I've been on a bit of a binding roll lately. On Saturday I went to the monthly Stitch In day organised by my quilt club. I always like to have some hand work ready to take along, as it is difficult these days for me to take my sewing machine along. Binding fits the bill quite nicely. So my dinosaur quilt came for a ride, the binding all clipped up, ready to hand stitch down. I haven't quite finished all the machine quilting yet, but that doesn't matter, I can catch up with that at home, during the week.
Stitching black binding
It was quite a chilly day, so the heat pumps were going, we certainly needed them to warm the small hall up. Our stitch in days are nice and friendly, although there was only a small group of us there. One of our ladies always brings a batch of freshly baked muffins to share for morning tea. Tea and coffee is available and we all bring a packed lunch along. Someone else had brought along some mandarins from their tree to share at lunch time, so that was nice.
There was plenty going on, sewing machines were whizzing along, and several quilts were pinned up. Other binding was being stitched as well as mine, and some pretty cream on cream embroidery happening. It is always a nice, friendly day, with plenty of chatter going on.

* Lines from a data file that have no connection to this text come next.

(** ** Drag handlers when closing is disabled *)

(** C9.  With [disableClose] the move handler returns the state it was
    given, untouched; the start handler raises the drag flag and the end
    handler lowers it, whatever [disableClose] is. *)
Theorem disabled_move_is_noop_flag_still_tracks
  (p : Props) (ty : Z) (st : SheetState) :
  (disableClose p = true -> onActive p ty st = Some st) /\
  isDragging (onStart st) = true /\
  isDragging (onEnd p st) = false.
Proof.
  split; [|split].
  - intros Hd. unfold onActive. now rewrite Hd.
  - reflexivity.
  - apply onEnd_fields.
Qed.

Lemma disabled_move_is_noop_flag_still_tracks_witness :
  onActive sheet500_locked 250 draggingAt500 = Some draggingAt500 /\
  isDragging (onStart draggingAt500) = true /\
  isDragging (onEnd sheet500_locked draggingAt500) = false.
Proof.
  destruct (disabled_move_is_noop_flag_still_tracks sheet500_locked 250
              draggingAt500) as (Hmove & Hstart & Hend).
  split; [exact (Hmove eq_refl)|]. split; [exact Hstart | exact Hend].
Defined.

(** ** One step, seen from the JS thread *)

Lemma cancelRunning_height st :
  animatedHeight (Engine.cancelRunning st) = animatedHeight st.
Proof. rewrite cancelRunning_drops; reflexivity. Qed.

Lemma cancelRunning_js st : js (Engine.cancelRunning st) = js st.
Proof. rewrite cancelRunning_drops; reflexivity. Qed.

Lemma visibleEffect_eq p st :
  visibleEffect p st =
  set_running
    (Some (if visible st then withSpring (height p) else withTiming 0 None))
    st.
Proof.
  unfold visibleEffect. destruct (visible st); apply assignAnimation_eq.
Qed.

Lemma handleBackdropPress_eq p st :
  handleBackdropPress p st =
  if disableClose p then st else set_running (Some closeAnimation) st.
Proof.
  unfold handleBackdropPress. destruct (disableClose p); simpl;
    [reflexivity | apply assignAnimation_eq].
Qed.

(** The close count moves only when an animation carrying the callback
    completes; every other event, superseding ones included, leaves it. *)
Lemma step_closes p st e st' :
  step p st e = Some st' ->
  closes (js st') =
  if isFinish e && callbackPending st
  then S (closes (js st)) else closes (js st).
Proof.
  destruct e; simpl.
  - destruct (Bool.eqb v (visible st)); intros [= <-]; [reflexivity|].
    rewrite visibleEffect_eq. reflexivity.
  - destruct (sheetRendered p st); intros [= <-]. reflexivity.
  - destruct (sheetRendered p st); [|discriminate].
    unfold onActive. destruct (disableClose p); [now intros [= <-]|].
    destruct (startHeight st); intros [= <-].
    unfold Engine.assignNumber. now rewrite store_closes, cancelRunning_js.
  - destruct (sheetRendered p st); intros [= <-].
    destruct (onEnd_fields p st) as (_ & _ & -> & _). reflexivity.
  - destruct (backdropRendered p st); intros [= <-].
    rewrite handleBackdropPress_eq. destruct (disableClose p); reflexivity.
  - unfold Engine.frame. destruct (running st); intros [= <-].
    apply store_closes.
  - unfold callbackPending.
    destruct (running st) as [a|] eqn:Hr;
      [|unfold Engine.finish; rewrite Hr; discriminate].
    destruct (finish_spec p st a Hr) as (st2 & -> & _ & _ & _ & _ & Hc).
    intros [= <-]. rewrite Hc. destruct (callback a) as [[]|]; reflexivity.
Qed.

Today, Sunday, is still cold, one of those cloudy still days where the sun doesn't come out and the temperature stays quite low. Thank goodness for the heat pump to warm up my small home. It is also the birthday of my late friend Merilyn, who passed away last year. We had been best friends forever, from school days. I can remember us as two young girls, sitting on the garden swing at her house. Growing and climbing up on the trellis behind the swing was a huge passionfruit vine, and we enjoyed eating passionfruit in season. We chopped off the top of those wrinkly fruit eating the delicious flesh with a tea spoon each, while sitting side by side on the swing. So delicious, like nothing I'd ever tasted before.
We always had plenty to talk about, but being young, we never ever contemplated the future, it was just the here and now for us. We didn't know that our friendship would last forever, that our final telephone conversation would be about our upcoming 80th birthdays, or that Merilyn would pass away suddenly just a few days later. She died five weeks before her 80th birthday.